(Extracted records)
[Start of section]

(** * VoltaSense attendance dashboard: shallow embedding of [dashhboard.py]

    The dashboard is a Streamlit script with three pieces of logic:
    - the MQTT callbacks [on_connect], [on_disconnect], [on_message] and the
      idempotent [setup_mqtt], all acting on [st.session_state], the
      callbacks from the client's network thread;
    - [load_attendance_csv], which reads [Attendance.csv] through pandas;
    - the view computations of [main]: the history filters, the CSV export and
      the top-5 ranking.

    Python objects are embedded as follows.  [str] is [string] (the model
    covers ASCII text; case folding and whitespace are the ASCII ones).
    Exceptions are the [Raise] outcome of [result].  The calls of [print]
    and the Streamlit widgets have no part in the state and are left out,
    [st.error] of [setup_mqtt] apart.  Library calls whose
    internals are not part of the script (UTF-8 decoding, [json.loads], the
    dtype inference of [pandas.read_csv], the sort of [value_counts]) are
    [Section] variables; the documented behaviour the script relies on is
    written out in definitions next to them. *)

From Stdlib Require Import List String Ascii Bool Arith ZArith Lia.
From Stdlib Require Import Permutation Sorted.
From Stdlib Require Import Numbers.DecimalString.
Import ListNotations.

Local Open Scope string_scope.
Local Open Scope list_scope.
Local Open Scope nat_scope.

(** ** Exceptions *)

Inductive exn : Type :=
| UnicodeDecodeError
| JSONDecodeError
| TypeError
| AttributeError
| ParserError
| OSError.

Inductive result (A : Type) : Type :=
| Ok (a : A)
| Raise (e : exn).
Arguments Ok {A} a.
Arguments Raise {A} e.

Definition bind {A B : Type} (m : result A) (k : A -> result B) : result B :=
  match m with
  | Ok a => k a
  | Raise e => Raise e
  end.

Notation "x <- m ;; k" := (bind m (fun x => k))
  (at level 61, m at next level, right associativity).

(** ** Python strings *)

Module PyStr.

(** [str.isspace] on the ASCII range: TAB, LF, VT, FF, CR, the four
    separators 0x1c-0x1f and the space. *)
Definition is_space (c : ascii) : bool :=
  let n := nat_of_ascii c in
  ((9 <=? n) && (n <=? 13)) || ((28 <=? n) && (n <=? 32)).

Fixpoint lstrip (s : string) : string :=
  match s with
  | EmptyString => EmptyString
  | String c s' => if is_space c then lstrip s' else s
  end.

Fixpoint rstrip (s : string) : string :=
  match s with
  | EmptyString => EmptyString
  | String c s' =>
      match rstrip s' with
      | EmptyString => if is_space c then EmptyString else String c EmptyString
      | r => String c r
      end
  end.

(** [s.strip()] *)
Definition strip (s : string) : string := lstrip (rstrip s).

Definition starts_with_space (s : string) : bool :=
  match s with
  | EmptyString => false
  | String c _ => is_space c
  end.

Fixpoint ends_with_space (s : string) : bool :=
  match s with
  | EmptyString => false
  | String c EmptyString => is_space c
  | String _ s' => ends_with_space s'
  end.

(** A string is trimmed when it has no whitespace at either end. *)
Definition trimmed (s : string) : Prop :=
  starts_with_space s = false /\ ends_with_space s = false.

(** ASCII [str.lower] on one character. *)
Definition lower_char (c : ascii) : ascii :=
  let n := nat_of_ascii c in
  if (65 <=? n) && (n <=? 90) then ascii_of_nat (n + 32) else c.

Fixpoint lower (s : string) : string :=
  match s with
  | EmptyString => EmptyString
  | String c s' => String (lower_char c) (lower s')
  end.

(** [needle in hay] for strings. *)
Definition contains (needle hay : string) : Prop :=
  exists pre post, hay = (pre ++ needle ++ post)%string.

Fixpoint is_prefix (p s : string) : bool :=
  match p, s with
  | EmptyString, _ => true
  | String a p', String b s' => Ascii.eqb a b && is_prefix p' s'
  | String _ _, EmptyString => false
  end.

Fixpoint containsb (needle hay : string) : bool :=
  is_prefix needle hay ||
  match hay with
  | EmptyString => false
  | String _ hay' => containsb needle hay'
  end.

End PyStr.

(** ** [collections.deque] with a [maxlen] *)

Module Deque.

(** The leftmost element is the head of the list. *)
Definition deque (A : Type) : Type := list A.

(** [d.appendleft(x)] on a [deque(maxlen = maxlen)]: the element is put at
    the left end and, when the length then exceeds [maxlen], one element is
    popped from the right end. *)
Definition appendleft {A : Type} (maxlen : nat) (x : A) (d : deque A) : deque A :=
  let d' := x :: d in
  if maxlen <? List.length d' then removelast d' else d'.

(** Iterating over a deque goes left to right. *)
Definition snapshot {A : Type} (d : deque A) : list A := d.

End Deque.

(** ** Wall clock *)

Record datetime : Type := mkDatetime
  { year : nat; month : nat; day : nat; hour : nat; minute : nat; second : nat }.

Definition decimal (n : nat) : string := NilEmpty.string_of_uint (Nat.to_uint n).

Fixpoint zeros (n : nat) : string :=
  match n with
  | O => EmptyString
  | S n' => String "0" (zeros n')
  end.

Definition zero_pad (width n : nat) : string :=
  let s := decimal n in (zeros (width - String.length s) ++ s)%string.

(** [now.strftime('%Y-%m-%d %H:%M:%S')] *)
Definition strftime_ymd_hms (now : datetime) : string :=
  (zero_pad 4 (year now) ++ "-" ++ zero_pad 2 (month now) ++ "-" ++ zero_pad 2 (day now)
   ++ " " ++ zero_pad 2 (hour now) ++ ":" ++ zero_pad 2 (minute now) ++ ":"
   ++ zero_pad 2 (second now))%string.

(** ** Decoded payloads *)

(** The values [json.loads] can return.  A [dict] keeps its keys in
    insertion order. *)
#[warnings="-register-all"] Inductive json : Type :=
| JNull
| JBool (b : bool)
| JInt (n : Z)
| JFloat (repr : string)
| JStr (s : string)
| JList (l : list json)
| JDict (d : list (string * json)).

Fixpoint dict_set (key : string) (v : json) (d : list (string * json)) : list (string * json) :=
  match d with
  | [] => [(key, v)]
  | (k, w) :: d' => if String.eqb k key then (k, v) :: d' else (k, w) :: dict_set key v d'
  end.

[End of section]

» EXERCISE AIM
Lines holding the string "pandas" must be copied out of the entries above.

» RESULT FOR THIS TASK
    - [load_attendance_csv], which reads [Attendance.csv] through pandas;
    dtype inference of [pandas.read_csv], the sort of [value_counts]) are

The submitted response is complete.